[Dataset items]
● ● ● ● ●
(** The threads implement the sequential program.  Whatever the
    interleaving of the consuming thread, [main] and the signal: if the process
    has printed its report, or died of an exception, then [consumer_main], for
    the results of the polls in the order in which they were made, returns that
    report, or throws that exception. *)
Theorem consumer_threads_refine `{JsonOps} `{Librdkafka K} environ (c : KafkaEventConsumer K) polls p
  (Hc : KafkaEventConsumer_new (consumer_config environ) = Ok c) (Hs : consumer_start c = Ok tt)
  (Hr : process_runs (process_begin c) polls p) :
  (forall out, main_at p = Printed out -> exists fuel stops clock,
     consumer_main environ fuel stops clock polls = Some (Ok out)) /\
  (forall x, main_at p = Crashed x -> exists fuel stops clock,
     consumer_main (K := K) environ fuel stops clock polls = Some (Throw x)).
Proof.
  destruct (new_consumer _ _ Hc) as (_ & Hstop & _).
  pose proof (simulated_runs c polls p Hstop Hr) as Hsim. unfold simulated in Hsim.
  unfold consumer_main. rewrite Hc, Hs. split.
  - intros out E. rewrite E in Hsim.
    destruct Hsim as (fuel & stops & clock & c' & t & cn & ls & Hl & ->).
    exists fuel, stops, clock. by rewrite Hl.
  - intros x E. rewrite E in Hsim. destruct Hsim as (fuel & stops & clock & Hl).
    exists fuel, stops, clock. by rewrite Hl.
Qed.

Lemma consumer_threads_refine_witness :
  exists fuel stops clock,
    @consumer_main tree_ops broker _ ∅ fuel stops clock demo_polls = Some (Ok demo_output).
Proof.
  apply (@consumer_threads_refine tree_ops broker _ ∅ (run_consumer false 0 0) demo_polls run_printed);
    [reflexivity|reflexivity|exact run_runs_printed|reflexivity].
Defined.

(** C32: the consumer service ends.  While [main] polls, once the signal has
    come it reaches [stop()] in finitely many steps of its own, waiting for
    nobody.  Once it has called [stop()] and joins: the process makes finitely
    many steps, of which at most one is a poll; where it rests it has printed
    its report, or died of an exception, and that only when that poll brought a
    message in which a number overflows a double. *)
Theorem consumer_shutdown `{JsonLaws} `{Librdkafka K} (c : KafkaEventConsumer K) polls p
  (Hr : process_runs (process_begin c) polls p) :
  (up (main_at p) = true ->
     sn reader_main_step (handleSignal_consumer p) /\
     forall p', rtc reader_main_step (handleSignal_consumer p) p' -> nf reader_main_step p' -> over p') /\
  (main_at p = AtJoin ->
     sn process_moves p /\
     forall more p', process_runs p more p' ->
       length more <= 1 /\ (nf process_moves p' -> up (main_at p') = false) /\
       forall x, main_at p' = Crashed x -> exists payload part off what,
         more = [PollMessage payload part off] /\ x = OutOfRange what /\ json_parse payload = Throw x).
Proof.
  split.
  - intros Hup. assert (Ht : told_to_stop (handleSignal_consumer p)) by (by left).
    split; [apply (measure_sn _ told_to_stop loop_left); [done|exact told_step]|].
    intros p' Hp'. apply told_rest. revert Hp'. apply rtc_invariant; [done|].
    intros p1 p2 Hp1 Hs. by apply (told_step p1 p2).
  - intros Hj. assert (Hset : stop_set p) by (eapply stop_set_runs; [|exact Hr]; done). split.
    + apply (measure_sn _ (fun p => over p /\ stop_set p) join_left); [unfold over; by rewrite Hj|].
      intros p1 p2 [Ho Hs1] [ms Hs]. destruct (join_step p1 ms p2 Ho Hs1 Hs) as (Ho2 & Hl & _).
      split; [|done]. split; [done|by eapply stop_set_step].
    + intros more p' Hm. destruct (joined_run_runs p more p' Hj Hset Hm) as (Ho & _ & Hl & Hx).
      split; [|split; [|exact Hx]].
      * unfold polls_left in Hl. destruct (main_at p), (consume_at p); lia.
      * intros Hnf. destruct (up (main_at p')) eqn:E; [|done].
        exfalso. apply Hnf. destruct (join_goes_on p' Ho E) as (ms & p2 & Hs). by exists p2, ms.
Qed.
● ● ● ● ●
§ **Work to complete**:
What lines in the data hold the word "done"? Return them.

§ **Answer to the exercise**:
    split; [apply (measure_sn _ told_to_stop loop_left); [done|exact told_step]|].
    intros p' Hp'. apply told_rest. revert Hp'. apply rtc_invariant; [done|].
  - intros Hj. assert (Hset : stop_set p) by (eapply stop_set_runs; [|exact Hr]; done). split.
      split; [|done]. split; [done|by eapply stop_set_step].
      * intros Hnf. destruct (up (main_at p')) eqn:E; [|done].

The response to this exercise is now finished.